Reducing time for root cause analysis from 2 weeks to 60 minutes.

Share on linkedin
Share on twitter


  • Prove failure prediction feasibility while lacking domain expertise
  • Identify trends indicative of future failures


  • Only 250MB of data
  • 350 input parameters
  • Real-time analysis required


  • Reduced root-cause analysis time from ~2 weeks to 1 hour
  • Produced algorithm for real-time on-the-road failure prediction
  • Precisely identified the 0.029% anomalous data


Anomaly detection is currently performed manually, as factory engineers compare collected data series side-by-side and attempt to identify anything out of the ordinary. Thresholds for signals are determined based on complex, and often over-simplified, physical models. When a signal exceeds its threshold, a test failure is triggered. However, malfunctions are not the only cause for changes in signal behavior – it might also change as a result of the driver’s actions or various environmental factors. Therefore, it is necessary to analyze not only the signals themselves but also the relationships between them (for example, acceptable engine starting time is dependent on ambient temperature).

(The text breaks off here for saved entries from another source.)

(** One knob among four differs: [ksmTune] is applied once, to that knob
    alone, and what it raises leaves [process]. *)
Lemma process_one_changed_knob :
  let run := process Examples.no_text Examples.refuse Examples.host1 [] 0 in
  coercible Examples.no_text Examples.host1 /\
  ~ unchanged Examples.no_text Examples.host1 /\
  calls run.1.2 = [[("pages_to_scan", 100%Z)]] /\
  exists outputs,
    calls run.1.2 = [outputs] /\
    run.1.1 = (Examples.refuse outputs 0).1 /\
    run.2 = (Examples.refuse outputs 0).2.
Proof.
  intros run.
  assert (Hco : coercible Examples.no_text Examples.host1).
  { unfold coercible, keys.
    repeat (apply List.Forall_cons;
            [intros Hn; first [by vm_compute in Hn | by eexists] |]).
    apply List.Forall_nil. }
  destruct (process_writes_only_changes Examples.no_text Examples.refuse
              Examples.host1 [] 0 Hco) as (_ & Hsame & Hdiff).
  assert (Hnot : ~ unchanged Examples.no_text Examples.host1).
  { intros Hun. destruct (Hsame Hun) as [Hc _]. by vm_compute in Hc. }
  split; [exact Hco |]. split; [exact Hnot |]. split; [by vm_compute |].
  destruct (Hdiff Hnot) as (outputs & Hc & _ & _ & Hhv & Hr).
  exists outputs. split; [exact Hc |]. split; [exact Hhv | exact Hr].
Defined.

(** A knob differs but another directive is no number: [process] raises
    and the hypervisor is not called, so not every call of [process] with
    a differing knob issues a batch. *)
Lemma changed_knob_is_not_written :
  let run := process Examples.no_text Examples.accept Examples.host_bad
               [] () in
  differs Examples.no_text Examples.host_bad "run" 1 /\
  ~ unchanged Examples.no_text Examples.host_bad /\
  calls run.1.2 = [] /\ run.2 = Some ValueError.
Proof.
  intros run.
  assert (Hd : differs Examples.no_text Examples.host_bad "run" 1).
  { split; [apply list_elem_of_here |]. by vm_compute. }
  split; [exact Hd |]. split; [| split; by vm_compute].
  intros Hun. destruct Hd as (Hkey & Hn & Hz & Hne).
  destruct (Hun "run" Hkey Hn) as (z & Hz' & Hne').
  rewrite Hz in Hz'. injection Hz' as <-. rewrite Hne in Hne'. discriminate.
Qed.

(** The first cycle for a host without attributes applies [ksmTune] to a
    batch with [run]. *)
Lemma missing_attribute_is_written_host0 :
  let run := process Examples.no_text Examples.refuse Examples.host0 [] 0 in
  coercible Examples.no_text Examples.host0 /\
  KSM.attrs Examples.host0 !! "ksm_run" = None /\
  exists outputs,
    calls run.1.2 = [outputs] /\
    ("run", 1%Z) ∈ outputs /\
    run.1.1 = (Examples.refuse outputs 0).1 /\
    run.2 = (Examples.refuse outputs 0).2.
Proof.
  intros run.
  assert (Hco : coercible Examples.no_text Examples.host0).
  { unfold coercible, keys.
    repeat (apply List.Forall_cons;
            [intros Hn; first [by vm_compute in Hn | by eexists] |]).
    apply List.Forall_nil. }
  split; [exact Hco |]. split; [reflexivity |].
  assert (Hkey : "run" ∈ keys) by apply list_elem_of_here.
  destruct (missing_attribute_is_written Examples.no_text Examples.refuse
              Examples.host0 [] 0 "run" 1%Z Hco Hkey eq_refl eq_refl eq_refl)
    as (_ & _ & Hex).
  exact Hex.
Defined.

(** A host without attributes wants [run], and another directive is no
    number: [process] raises and [run] is not written. *)
Lemma missing_attribute_is_not_written :
  let run := process Examples.no_text Examples.accept Examples.host_bad0
               [] () in
  is_None (GetControl Examples.host_bad0 "ksm_run") = false /\
  int Examples.no_text (GetControl Examples.host_bad0 "ksm_run") = inl 1%Z /\
  KSM.attrs Examples.host_bad0 !! "ksm_run" = None /\
  calls run.1.2 = [] /\ run.2 = Some ValueError.
Proof.
  intros run. split; [reflexivity |]. split; [reflexivity |].
  split; [reflexivity |]. split; by vm_compute.
Qed.

(** The write of [run] fails; [pages_to_scan] is written all the same, the
    failure is logged and nothing is raised. *)
Lemma write_failures_are_contained_sysfs :
  let run := process Examples.no_text
               (ksmTune_files Examples.sysfs Examples.sysfs_path)
               Examples.host2 [] ([], []) in
  calls run.1.2 = [[("run", 1%Z); ("pages_to_scan", 100%Z)]] /\
  run.2 = None /\
  run.1.1.1 = [("/sys/kernel/mm/ksm/pages_to_scan", "100")] /\
  run.1.1.2 = [Warning_failed "/sys/kernel/mm/ksm/run" "Permission denied"].
Proof.
  intros run.
  destruct (write_failures_are_contained Examples.no_text Examples.sysfs
              Examples.sysfs_path Examples.host2 [] [] [])
    as (_ & _ & Hall).
  assert (Hcalls : calls run.1.2 = [[("run", 1%Z); ("pages_to_scan", 100%Z)]])
    by (by vm_compute).
  fold run in Hall.
  destruct (Hall [("run", 1%Z); ("pages_to_scan", 100%Z)]) as [Hfs Hlog].
  { rewrite Hcalls. apply list_elem_of_here. }
  split; [exact Hcalls |]. split; [by vm_compute |].
  split; [rewrite Hfs; by vm_compute | rewrite Hlog; by vm_compute].
Defined.

End KSMFacts.

(** * More about the collection cycle *)

Module MonitorMore.
Import Collector Monitor MonitorFacts.

Section more.
Context {env : Type}.
Implicit Types (e : env) (m : Monitor env) (c : Collector env).
Implicit Types (cs pre post : list (Collector env)).
Implicit Types (data collected sample : gmap string pyval).
Implicit Types (k : string) (v : pyval).

(** *** The value of a field in a sample *)

Lemma first_value_single k collected :
  first_value k [collected] = collected !! k.
Proof.
  simpl. destruct (collected !! k) as [v|]; [| done]. by destruct v.
Qed.

(** Merging a fragment into the accumulator counts like putting the
    accumulator in front of the fragment. *)
Lemma first_value_merge k data collected ds :
  first_value k (merge data collected :: ds) =
  first_value k (data :: collected :: ds).
Proof.
  simpl. rewrite merge_lookup.
  destruct (data !! k) as [old|]; [| done].
  destruct (is_None old) eqn:Hold; [| by rewrite Hold].
  destruct (collected !! k) as [v|]; [| by rewrite Hold].
  destruct (is_None v) eqn:Hv; [| done]. simpl.
  destruct old, v; try done.
Qed.

Lemma gather_first_value e cs data data' k :
  gather e cs data = Data data' ->
  data' !! k = first_value k (data :: fragments e cs).
Proof.
  revert data. induction cs as [|c cs IH]; intros data; simpl.
  - intros [= <-]. destruct (data !! k) as [v|]; [| done]. by destruct v.
  - unfold fragments. simpl. fold (fragments e cs).
    destruct (Collector.collect c e) as [[collected|]| | |];
      try (by apply IH); [| done].
    intros Hg%IH. rewrite Hg, first_value_merge. done.
Qed.

(** X1.  The value of a field in the sample of a cycle is the first value
    that is not null among those the collectors returned for it, in
    declared order; it is null when they returned nothing but nulls, or
    returned nothing for a field that is optional; and a field that no
    collector returned and that is not optional is not in the sample. *)
Theorem sample_value e m m' sample k :
  collect e m = (m', Some sample) ->
  sample !! k =
    match first_value k (fragments e (collectors m)) with
    | Some v => Some v
    | None => if decide (k ∈ optional m ∖ mandatory m) then Some PNone
              else None
    end.
Proof.
  intros (data & Hg & _ & ->)%collect_sample.
  rewrite fill_optional_lookup.
  apply (gather_first_value _ _ _ _ k) in Hg. rewrite Hg. simpl.
  by rewrite lookup_empty.
Qed.

Lemma first_value_Some k (ds : list (gmap string pyval)) :
  is_Some (first_value k ds) <-> exists d, d ∈ ds /\ k ∈ dom d.
Proof.
  induction ds as [|d ds IH]; simpl.
  - split; [by intros [? [=]] |]. intros (d & Hd & _).
    by apply elem_of_nil in Hd.
  - destruct (d !! k) as [v|] eqn:Hk.
    + split.
      * intros _. exists d. split; [apply list_elem_of_here |].
        apply elem_of_dom. eauto.
      * intros _. destruct (is_None v); eauto.
    + rewrite IH. split.
      * intros (d' & Hd' & Hk'). exists d'. split; [by right | done].
      * intros (d' & [-> | Hd']%elem_of_cons & Hk'); [| eauto].
        apply elem_of_dom in Hk' as [? Hk']. congruence.
Qed.

(** X2.  The sample of a cycle has every valid field of the monitor, the
    mandatory and the optional ones, and beyond them exactly the keys that
    some collector returned: keys that no field set declares are kept. *)
Theorem sample_keys e m m' sample :
  collect e m = (m', Some sample) ->
  exists vf : gset string,
    valid_fields m' = Some vf /\
    vf ⊆ dom sample /\
    forall k, k ∈ dom sample <->
              k ∈ vf \/
              exists d, d ∈ fragments e (collectors m) /\ k ∈ dom d.
Proof.
  intros Hcollect.
  destruct (collect_frame e m) as (Hf & Ho & _).
  rewrite Hcollect in Hf, Ho. simpl in Hf, Ho.
  destruct (collect_sample _ _ _ _ Hcollect) as (data & Hg & Hsup & ->).
  assert (Hdom : forall k, k ∈ dom (fill_optional (optional m ∖ mandatory m)
                                      data) <->
                           k ∈ dom data \/ k ∈ optional m ∖ mandatory m).
  { intros k. rewrite !elem_of_dom, fill_optional_lookup.
    destruct (data !! k) as [v|].
    - split; [left | ]; eauto.
    - case_decide as Hk.
      + split; [by right | eauto].
      + split; [by intros [? [=]] |]. by intros [[? [=]] | ?]. }
  assert (Hfrag : forall k, k ∈ dom data <->
                    exists d, d ∈ fragments e (collectors m) /\ k ∈ dom d).
  { intros k. rewrite elem_of_dom.
    rewrite (gather_first_value _ _ _ _ k Hg). simpl.
    rewrite lookup_empty. apply first_value_Some. }
  exists (mandatory m ∪ (optional m ∖ mandatory m)).
  split; [unfold valid_fields; by rewrite Hf, Ho |]. split.
  - intros k [Hk | Hk]%elem_of_union; apply Hdom; [left; by apply Hsup | by right].
  - intros k. rewrite Hdom, <- Hfrag, elem_of_union. split.
    + intros [? | ?]; [by right | by left; right].
    + intros [[? | ?] | ?]; [left; by apply Hsup | by right | by left].
Qed.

This makes the process of setting up thresholds very engineering-intensive and time-consuming. When analyzing hundreds of recorded signals, machine learning algorithms potentially have a significant advantage over engineers.

The Problem

A leading automotive manufacturer requested that Acerta analyze data collected during an on-the-road qualification test for one of its vehicles. As the test driver was operating the vehicle, he noticed unusual behavior which kept worsening with time until ultimately, he had to turn off the vehicle. The client provided 250MB of data recorded from 350 sensors during 80 hours of driving. The objective of the project was to detect any anomaly in vehicle operation by using only the data provided. No information was given regarding the type or model of the vehicle, nor regarding the nature of the anomaly or if one existed in the data at all.

Solution Process

Acerta’s team analyzed the data and configured the most suitable machine learning algorithm for the type of data provided. With the assumption that the anomaly must have occurred toward the end of the test drive, the first half of the data was used to train the algorithm on the normal operation of the vehicle’s systems. Once trained, the algorithm scanned the entire dataset, and was able to detect an anomaly near the end of the recording, in data generated by 8 out of 350 sensors installed in the car. The algorithm identified an anomalous correlation between the signals representing the oxygen level in the exhaust system, the fuel banks, the engine speed and the cylinder pressure. Looking at the complex relationships between these signals, it is apparent why it was difficult to manually identify the anomaly.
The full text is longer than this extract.